*** Records
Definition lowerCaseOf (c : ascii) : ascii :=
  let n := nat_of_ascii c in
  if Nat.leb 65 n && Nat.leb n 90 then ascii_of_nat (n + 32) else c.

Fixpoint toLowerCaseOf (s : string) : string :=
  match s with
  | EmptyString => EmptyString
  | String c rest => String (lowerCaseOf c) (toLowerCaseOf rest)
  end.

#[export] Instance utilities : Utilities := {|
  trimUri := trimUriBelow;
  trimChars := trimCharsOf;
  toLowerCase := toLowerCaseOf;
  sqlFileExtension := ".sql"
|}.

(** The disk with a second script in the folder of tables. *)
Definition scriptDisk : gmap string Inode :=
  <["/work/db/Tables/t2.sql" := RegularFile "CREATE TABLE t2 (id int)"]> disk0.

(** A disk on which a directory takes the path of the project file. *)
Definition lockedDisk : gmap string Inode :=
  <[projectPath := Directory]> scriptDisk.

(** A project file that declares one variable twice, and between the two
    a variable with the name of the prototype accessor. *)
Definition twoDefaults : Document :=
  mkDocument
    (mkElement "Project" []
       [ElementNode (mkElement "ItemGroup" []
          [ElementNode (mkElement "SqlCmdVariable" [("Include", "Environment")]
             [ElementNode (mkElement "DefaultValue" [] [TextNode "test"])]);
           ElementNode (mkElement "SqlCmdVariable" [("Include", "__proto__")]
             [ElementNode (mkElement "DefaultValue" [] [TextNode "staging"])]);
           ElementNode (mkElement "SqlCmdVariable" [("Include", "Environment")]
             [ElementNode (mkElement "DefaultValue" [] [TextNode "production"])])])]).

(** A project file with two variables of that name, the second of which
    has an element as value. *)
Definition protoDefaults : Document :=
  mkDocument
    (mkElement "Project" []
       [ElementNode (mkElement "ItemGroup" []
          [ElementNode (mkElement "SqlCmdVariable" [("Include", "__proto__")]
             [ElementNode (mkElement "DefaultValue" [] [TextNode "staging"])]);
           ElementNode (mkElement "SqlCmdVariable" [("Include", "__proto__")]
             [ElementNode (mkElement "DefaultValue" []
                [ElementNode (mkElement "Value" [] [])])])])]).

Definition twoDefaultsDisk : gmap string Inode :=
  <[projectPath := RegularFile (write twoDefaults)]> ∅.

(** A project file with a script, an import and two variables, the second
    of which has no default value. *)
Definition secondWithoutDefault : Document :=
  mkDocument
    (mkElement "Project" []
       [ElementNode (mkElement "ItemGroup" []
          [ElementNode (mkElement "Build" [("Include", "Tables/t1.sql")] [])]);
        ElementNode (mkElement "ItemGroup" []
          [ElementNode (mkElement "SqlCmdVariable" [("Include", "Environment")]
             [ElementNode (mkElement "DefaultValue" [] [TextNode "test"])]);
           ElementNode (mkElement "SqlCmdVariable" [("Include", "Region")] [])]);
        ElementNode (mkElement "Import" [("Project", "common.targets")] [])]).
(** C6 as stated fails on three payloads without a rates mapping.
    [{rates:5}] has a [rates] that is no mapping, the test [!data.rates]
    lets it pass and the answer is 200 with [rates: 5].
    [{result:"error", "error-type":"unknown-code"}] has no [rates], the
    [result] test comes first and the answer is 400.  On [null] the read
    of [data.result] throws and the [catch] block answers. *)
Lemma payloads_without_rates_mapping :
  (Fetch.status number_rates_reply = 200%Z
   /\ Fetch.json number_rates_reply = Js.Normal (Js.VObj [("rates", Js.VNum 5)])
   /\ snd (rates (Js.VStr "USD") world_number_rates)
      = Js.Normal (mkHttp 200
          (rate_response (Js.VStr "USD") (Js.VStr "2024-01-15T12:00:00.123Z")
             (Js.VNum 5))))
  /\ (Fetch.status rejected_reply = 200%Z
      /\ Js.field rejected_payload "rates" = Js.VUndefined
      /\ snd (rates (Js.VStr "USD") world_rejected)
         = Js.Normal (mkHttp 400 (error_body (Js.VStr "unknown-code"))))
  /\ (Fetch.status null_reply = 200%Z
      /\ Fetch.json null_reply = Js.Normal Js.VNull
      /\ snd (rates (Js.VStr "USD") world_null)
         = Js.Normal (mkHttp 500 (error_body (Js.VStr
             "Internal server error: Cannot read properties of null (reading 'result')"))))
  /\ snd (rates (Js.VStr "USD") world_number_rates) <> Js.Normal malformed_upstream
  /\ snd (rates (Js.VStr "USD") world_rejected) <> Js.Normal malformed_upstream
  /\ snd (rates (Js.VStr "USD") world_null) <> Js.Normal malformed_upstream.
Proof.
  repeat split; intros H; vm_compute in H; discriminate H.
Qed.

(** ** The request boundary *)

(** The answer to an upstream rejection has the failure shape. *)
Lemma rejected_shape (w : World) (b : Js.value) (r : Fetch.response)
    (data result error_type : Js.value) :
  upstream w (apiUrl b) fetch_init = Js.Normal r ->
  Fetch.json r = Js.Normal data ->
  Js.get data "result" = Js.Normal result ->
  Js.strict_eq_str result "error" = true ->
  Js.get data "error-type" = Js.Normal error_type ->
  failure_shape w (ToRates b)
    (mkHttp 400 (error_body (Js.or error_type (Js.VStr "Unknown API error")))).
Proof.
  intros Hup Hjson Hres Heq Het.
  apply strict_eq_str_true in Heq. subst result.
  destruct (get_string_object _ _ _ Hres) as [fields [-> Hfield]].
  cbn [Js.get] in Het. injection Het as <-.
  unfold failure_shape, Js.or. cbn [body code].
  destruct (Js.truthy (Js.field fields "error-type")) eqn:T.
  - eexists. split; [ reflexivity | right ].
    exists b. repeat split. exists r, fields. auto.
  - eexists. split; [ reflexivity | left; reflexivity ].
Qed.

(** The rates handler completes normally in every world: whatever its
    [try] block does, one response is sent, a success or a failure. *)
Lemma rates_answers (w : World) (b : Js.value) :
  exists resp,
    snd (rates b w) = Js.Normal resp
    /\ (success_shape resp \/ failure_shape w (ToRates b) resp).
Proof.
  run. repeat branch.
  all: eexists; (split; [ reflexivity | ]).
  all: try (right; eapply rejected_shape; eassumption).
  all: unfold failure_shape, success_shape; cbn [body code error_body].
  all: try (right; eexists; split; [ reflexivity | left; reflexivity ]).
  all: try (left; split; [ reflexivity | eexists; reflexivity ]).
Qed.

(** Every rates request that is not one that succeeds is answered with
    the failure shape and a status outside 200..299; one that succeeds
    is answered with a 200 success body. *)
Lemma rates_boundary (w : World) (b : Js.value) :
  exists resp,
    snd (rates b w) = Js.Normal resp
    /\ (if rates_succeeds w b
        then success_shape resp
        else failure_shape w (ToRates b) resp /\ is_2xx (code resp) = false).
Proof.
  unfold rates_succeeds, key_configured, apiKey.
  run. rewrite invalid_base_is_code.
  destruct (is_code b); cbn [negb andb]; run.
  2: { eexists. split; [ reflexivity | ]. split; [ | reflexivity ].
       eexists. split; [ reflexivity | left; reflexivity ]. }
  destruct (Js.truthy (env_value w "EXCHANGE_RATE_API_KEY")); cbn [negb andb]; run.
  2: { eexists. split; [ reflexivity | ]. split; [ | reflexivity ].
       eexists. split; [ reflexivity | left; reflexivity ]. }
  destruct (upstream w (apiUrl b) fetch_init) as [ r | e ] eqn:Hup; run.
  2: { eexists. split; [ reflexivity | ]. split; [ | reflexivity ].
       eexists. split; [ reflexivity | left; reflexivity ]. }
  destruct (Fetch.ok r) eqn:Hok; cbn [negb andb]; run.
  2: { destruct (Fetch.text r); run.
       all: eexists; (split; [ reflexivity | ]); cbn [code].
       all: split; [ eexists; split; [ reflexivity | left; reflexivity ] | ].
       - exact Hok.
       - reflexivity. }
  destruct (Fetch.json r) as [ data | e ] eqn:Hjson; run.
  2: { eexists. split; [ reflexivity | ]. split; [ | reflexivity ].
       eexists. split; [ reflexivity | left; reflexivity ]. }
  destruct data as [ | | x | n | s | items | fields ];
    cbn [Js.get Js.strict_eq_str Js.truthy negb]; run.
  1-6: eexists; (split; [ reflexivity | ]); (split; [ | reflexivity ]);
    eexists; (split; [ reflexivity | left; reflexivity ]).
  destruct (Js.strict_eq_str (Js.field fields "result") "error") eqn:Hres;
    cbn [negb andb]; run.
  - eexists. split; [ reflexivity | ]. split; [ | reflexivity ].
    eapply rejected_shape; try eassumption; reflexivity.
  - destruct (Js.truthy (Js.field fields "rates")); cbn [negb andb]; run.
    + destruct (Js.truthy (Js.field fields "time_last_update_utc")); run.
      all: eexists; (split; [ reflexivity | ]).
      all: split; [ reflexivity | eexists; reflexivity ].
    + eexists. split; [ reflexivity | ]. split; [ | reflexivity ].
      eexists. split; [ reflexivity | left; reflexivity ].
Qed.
******
Please, from the entries above, set down exactly the lines from the one containing "Js.Normal result ->" through the one containing "exists b. repeat", and only those.

  Js.get data "result" = Js.Normal result ->
  Js.strict_eq_str result "error" = true ->
  Js.get data "error-type" = Js.Normal error_type ->
  failure_shape w (ToRates b)
    (mkHttp 400 (error_body (Js.or error_type (Js.VStr "Unknown API error")))).
Proof.
  intros Hup Hjson Hres Heq Het.
  apply strict_eq_str_true in Heq. subst result.
  destruct (get_string_object _ _ _ Hres) as [fields [-> Hfield]].
  cbn [Js.get] in Het. injection Het as <-.
  unfold failure_shape, Js.or. cbn [body code].
  destruct (Js.truthy (Js.field fields "error-type")) eqn:T.
  - eexists. split; [ reflexivity | right ].
    exists b. repeat split. exists r, fields. auto.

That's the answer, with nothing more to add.